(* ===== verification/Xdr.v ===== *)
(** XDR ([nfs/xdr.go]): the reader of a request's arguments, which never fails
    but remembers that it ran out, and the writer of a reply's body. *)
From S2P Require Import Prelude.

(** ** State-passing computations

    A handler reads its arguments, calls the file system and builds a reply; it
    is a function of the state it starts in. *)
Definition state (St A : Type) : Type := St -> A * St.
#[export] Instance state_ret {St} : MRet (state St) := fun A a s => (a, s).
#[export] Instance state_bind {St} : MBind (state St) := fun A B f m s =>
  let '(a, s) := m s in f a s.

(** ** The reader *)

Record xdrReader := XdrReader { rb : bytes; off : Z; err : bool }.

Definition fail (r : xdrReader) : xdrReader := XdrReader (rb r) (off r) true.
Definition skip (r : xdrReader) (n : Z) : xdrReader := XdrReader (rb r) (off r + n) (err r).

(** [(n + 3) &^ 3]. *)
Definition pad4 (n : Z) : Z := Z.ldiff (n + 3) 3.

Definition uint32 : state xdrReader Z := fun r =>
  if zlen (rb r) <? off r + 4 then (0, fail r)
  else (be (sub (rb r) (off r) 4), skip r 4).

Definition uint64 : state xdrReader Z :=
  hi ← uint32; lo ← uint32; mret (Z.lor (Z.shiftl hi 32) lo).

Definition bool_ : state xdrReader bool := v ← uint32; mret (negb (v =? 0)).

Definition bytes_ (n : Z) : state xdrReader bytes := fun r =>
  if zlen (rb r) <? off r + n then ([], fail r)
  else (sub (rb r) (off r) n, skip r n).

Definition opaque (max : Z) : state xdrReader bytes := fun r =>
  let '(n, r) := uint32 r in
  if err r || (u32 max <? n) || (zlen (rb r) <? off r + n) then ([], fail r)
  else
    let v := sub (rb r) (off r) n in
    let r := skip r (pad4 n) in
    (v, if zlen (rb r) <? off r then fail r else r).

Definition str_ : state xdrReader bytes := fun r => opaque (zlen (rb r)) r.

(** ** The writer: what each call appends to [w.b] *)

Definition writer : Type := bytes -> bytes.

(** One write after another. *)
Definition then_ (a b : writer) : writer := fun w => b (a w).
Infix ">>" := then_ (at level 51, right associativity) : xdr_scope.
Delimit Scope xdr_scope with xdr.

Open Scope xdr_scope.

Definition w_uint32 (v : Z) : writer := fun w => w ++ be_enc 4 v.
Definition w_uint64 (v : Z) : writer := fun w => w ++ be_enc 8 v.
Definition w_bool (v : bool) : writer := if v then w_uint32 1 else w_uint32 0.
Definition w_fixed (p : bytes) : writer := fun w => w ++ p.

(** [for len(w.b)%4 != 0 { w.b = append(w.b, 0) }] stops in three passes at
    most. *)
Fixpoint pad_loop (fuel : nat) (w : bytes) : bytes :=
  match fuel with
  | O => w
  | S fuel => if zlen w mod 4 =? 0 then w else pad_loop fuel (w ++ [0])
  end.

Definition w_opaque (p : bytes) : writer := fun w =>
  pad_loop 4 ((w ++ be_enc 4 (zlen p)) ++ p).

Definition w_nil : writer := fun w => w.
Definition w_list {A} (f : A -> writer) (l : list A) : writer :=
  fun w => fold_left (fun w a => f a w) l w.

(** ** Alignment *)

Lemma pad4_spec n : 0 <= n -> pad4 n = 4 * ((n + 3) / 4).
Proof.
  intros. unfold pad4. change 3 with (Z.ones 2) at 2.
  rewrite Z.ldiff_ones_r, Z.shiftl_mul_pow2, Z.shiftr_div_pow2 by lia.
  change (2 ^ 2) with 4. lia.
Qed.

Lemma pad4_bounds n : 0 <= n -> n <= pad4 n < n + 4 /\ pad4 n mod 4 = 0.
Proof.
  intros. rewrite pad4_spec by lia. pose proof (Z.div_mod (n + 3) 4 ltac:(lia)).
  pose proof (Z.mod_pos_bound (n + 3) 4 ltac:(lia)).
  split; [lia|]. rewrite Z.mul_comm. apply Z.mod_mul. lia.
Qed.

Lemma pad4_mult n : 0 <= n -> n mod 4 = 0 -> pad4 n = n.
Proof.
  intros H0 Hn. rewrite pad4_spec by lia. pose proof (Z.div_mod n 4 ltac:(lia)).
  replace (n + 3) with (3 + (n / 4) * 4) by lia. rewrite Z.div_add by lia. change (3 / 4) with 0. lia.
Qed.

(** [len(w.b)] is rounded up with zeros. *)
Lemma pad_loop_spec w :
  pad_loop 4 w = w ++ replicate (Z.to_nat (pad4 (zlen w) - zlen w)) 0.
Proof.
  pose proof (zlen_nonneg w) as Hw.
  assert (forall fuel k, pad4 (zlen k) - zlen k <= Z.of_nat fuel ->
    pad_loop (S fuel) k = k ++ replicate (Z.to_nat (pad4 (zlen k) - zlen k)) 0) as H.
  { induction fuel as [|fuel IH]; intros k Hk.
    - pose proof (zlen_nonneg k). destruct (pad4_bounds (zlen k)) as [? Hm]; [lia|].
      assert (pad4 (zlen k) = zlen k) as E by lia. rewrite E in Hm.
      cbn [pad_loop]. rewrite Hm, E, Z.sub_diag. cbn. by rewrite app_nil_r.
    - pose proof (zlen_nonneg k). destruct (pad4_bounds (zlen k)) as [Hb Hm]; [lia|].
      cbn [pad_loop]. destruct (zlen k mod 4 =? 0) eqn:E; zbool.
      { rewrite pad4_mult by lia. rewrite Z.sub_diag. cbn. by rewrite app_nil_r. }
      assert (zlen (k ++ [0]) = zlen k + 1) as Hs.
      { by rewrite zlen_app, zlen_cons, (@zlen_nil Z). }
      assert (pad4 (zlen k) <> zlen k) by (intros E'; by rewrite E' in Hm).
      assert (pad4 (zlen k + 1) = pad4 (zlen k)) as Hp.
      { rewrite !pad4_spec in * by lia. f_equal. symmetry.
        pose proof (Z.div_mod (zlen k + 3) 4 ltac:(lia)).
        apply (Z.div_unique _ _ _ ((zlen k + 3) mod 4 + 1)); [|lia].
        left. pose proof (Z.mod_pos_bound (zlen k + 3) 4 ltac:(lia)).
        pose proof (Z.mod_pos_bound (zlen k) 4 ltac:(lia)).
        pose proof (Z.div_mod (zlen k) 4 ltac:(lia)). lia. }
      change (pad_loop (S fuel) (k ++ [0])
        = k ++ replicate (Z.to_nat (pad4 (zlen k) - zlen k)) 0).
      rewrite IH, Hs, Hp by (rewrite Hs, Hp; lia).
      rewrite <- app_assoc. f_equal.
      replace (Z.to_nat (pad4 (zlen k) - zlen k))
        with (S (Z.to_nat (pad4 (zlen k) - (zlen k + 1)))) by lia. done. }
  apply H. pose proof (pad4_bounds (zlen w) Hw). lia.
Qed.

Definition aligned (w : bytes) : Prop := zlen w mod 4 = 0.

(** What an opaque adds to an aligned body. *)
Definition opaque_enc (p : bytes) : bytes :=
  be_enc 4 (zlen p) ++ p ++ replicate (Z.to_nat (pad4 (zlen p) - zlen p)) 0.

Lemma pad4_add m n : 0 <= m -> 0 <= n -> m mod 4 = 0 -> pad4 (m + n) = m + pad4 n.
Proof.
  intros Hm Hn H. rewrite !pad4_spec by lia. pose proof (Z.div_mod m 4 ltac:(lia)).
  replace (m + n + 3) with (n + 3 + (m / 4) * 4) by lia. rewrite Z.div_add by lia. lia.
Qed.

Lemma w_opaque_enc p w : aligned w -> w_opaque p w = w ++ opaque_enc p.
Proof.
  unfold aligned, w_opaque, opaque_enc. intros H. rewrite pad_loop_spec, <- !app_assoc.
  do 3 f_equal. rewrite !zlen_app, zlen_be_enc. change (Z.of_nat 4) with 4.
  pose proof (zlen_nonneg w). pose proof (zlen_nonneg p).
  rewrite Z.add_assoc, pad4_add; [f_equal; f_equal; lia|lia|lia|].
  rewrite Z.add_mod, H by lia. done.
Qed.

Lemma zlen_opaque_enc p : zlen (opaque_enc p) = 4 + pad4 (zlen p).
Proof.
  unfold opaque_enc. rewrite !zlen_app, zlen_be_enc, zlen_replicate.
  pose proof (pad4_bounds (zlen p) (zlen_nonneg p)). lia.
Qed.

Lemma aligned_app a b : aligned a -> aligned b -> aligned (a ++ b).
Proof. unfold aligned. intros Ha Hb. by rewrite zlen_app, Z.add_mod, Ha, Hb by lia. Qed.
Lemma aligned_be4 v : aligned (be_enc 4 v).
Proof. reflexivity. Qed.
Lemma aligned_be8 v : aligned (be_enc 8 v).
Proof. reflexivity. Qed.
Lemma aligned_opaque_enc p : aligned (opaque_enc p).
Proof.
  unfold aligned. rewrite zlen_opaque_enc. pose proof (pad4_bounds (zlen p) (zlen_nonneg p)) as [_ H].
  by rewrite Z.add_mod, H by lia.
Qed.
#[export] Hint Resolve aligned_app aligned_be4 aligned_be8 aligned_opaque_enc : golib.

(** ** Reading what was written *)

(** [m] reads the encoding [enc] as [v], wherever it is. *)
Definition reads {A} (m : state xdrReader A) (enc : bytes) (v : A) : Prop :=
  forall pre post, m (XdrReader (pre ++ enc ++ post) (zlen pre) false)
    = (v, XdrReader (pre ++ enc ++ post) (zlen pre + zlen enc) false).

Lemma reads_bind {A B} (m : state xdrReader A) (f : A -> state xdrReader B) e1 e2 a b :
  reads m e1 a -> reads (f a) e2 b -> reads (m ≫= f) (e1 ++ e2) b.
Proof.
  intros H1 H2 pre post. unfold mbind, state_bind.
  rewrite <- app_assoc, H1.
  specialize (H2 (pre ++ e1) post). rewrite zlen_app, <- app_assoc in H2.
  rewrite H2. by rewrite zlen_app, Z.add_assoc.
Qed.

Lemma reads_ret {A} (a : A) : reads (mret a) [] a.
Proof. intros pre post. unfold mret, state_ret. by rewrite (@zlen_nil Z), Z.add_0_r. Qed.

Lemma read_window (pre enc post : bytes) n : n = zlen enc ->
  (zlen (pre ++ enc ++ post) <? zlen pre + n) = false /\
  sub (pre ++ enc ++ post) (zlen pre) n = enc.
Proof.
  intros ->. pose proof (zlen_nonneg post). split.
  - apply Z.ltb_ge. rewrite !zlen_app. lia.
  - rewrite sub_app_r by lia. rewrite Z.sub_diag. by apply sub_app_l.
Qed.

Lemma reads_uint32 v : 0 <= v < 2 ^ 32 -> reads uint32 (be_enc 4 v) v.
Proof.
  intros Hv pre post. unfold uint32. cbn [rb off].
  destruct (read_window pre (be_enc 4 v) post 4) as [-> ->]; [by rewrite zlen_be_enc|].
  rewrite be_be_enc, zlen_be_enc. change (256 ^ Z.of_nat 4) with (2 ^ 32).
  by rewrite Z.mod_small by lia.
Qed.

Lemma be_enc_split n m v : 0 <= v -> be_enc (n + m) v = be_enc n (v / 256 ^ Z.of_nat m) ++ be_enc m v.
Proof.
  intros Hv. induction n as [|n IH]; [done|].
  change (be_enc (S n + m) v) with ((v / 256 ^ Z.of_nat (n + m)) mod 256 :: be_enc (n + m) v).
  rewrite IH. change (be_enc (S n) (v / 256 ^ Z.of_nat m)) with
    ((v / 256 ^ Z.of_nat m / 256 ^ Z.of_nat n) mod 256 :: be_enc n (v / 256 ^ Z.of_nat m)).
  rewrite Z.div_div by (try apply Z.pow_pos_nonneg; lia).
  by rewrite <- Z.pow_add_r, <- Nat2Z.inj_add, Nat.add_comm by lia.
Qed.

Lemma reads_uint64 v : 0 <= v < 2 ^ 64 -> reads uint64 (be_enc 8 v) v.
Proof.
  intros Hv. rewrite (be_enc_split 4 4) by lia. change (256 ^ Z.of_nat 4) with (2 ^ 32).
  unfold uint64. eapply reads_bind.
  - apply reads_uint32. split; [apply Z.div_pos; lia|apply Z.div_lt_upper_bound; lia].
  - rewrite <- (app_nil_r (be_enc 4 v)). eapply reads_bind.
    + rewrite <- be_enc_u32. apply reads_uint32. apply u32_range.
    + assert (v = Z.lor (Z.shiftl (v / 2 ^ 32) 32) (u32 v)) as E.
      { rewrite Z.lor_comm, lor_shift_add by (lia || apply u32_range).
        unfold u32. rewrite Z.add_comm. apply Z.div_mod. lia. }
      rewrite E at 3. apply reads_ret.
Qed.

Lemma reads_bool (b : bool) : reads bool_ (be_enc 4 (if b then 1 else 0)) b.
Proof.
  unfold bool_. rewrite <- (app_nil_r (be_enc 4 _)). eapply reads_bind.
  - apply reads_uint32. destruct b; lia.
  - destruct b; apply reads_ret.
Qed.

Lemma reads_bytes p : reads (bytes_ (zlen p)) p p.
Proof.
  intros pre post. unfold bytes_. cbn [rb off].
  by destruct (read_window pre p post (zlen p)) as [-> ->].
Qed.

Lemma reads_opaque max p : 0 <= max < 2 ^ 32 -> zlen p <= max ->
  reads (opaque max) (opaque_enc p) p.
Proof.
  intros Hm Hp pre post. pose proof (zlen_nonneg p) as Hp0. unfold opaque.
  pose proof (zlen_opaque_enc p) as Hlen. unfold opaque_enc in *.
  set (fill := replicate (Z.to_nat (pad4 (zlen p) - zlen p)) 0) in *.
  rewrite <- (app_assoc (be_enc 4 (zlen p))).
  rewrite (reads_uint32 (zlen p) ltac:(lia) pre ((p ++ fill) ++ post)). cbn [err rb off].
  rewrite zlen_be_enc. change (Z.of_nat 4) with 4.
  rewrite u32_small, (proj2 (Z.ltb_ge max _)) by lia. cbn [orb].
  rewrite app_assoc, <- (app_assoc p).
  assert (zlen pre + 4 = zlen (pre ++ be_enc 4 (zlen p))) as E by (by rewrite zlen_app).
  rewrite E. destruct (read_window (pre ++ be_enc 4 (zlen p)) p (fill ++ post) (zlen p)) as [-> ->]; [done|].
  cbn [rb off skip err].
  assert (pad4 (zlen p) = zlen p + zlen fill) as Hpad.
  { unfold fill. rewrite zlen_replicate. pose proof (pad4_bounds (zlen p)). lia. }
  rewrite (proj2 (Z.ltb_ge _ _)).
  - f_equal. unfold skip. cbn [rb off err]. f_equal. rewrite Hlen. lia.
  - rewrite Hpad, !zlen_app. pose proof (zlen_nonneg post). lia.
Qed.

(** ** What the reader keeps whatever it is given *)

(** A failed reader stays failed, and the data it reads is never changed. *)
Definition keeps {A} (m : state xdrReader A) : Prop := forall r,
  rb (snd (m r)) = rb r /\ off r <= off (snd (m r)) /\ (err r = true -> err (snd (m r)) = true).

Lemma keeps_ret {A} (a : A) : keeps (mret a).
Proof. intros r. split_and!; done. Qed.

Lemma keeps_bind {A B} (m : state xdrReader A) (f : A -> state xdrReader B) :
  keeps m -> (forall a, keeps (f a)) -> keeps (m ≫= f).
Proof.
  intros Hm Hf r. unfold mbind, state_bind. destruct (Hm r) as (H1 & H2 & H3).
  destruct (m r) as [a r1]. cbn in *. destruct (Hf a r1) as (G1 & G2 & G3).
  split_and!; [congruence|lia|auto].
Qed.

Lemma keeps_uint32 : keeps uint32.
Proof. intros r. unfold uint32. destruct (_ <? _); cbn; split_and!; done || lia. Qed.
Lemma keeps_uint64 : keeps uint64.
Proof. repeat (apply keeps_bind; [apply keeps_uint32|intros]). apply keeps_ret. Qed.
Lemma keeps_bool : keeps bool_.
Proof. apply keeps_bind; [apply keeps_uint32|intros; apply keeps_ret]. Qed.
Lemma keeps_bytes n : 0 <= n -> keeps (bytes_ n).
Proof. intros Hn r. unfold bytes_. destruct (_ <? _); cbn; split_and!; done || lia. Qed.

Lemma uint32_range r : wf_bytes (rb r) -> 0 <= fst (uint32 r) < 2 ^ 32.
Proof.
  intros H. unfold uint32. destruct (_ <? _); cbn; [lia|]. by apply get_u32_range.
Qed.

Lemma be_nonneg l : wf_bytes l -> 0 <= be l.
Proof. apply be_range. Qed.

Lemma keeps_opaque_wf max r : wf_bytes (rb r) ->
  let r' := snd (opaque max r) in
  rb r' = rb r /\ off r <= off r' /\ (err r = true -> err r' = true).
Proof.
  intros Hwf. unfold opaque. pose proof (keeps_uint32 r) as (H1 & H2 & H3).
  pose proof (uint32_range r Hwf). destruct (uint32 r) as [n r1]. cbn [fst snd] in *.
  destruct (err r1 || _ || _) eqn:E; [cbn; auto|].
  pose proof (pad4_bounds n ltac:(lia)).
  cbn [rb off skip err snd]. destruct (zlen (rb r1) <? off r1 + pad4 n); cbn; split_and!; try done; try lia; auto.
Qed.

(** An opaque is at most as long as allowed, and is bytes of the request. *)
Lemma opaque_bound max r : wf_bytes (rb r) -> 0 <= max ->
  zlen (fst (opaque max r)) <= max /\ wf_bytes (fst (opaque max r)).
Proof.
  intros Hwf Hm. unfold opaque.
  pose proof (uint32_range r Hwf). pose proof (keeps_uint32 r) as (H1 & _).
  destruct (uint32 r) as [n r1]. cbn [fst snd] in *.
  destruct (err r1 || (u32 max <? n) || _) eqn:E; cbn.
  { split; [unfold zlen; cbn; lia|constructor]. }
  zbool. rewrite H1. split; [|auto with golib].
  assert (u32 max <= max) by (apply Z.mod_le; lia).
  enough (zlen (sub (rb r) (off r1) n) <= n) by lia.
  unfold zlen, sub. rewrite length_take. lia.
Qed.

#####

[PROBLEM TO WORK ON] Begin at the line that has "- rewrite <- (app_nil_r" in the entries above; stop after the line that has "set (fill := replicate". Transcribe exactly those lines and no others.

[TASK RESPONSE]
  - rewrite <- (app_nil_r (be_enc 4 v)). eapply reads_bind.
    + rewrite <- be_enc_u32. apply reads_uint32. apply u32_range.
    + assert (v = Z.lor (Z.shiftl (v / 2 ^ 32) 32) (u32 v)) as E.
      { rewrite Z.lor_comm, lor_shift_add by (lia || apply u32_range).
        unfold u32. rewrite Z.add_comm. apply Z.div_mod. lia. }
      rewrite E at 3. apply reads_ret.
Qed.

Lemma reads_bool (b : bool) : reads bool_ (be_enc 4 (if b then 1 else 0)) b.
Proof.
  unfold bool_. rewrite <- (app_nil_r (be_enc 4 _)). eapply reads_bind.
  - apply reads_uint32. destruct b; lia.
  - destruct b; apply reads_ret.
Qed.

Lemma reads_bytes p : reads (bytes_ (zlen p)) p p.
Proof.
  intros pre post. unfold bytes_. cbn [rb off].
  by destruct (read_window pre p post (zlen p)) as [-> ->].
Qed.

Lemma reads_opaque max p : 0 <= max < 2 ^ 32 -> zlen p <= max ->
  reads (opaque max) (opaque_enc p) p.
Proof.
  intros Hm Hp pre post. pose proof (zlen_nonneg p) as Hp0. unfold opaque.
  pose proof (zlen_opaque_enc p) as Hlen. unfold opaque_enc in *.
  set (fill := replicate (Z.to_nat (pad4 (zlen p) - zlen p)) 0) in *.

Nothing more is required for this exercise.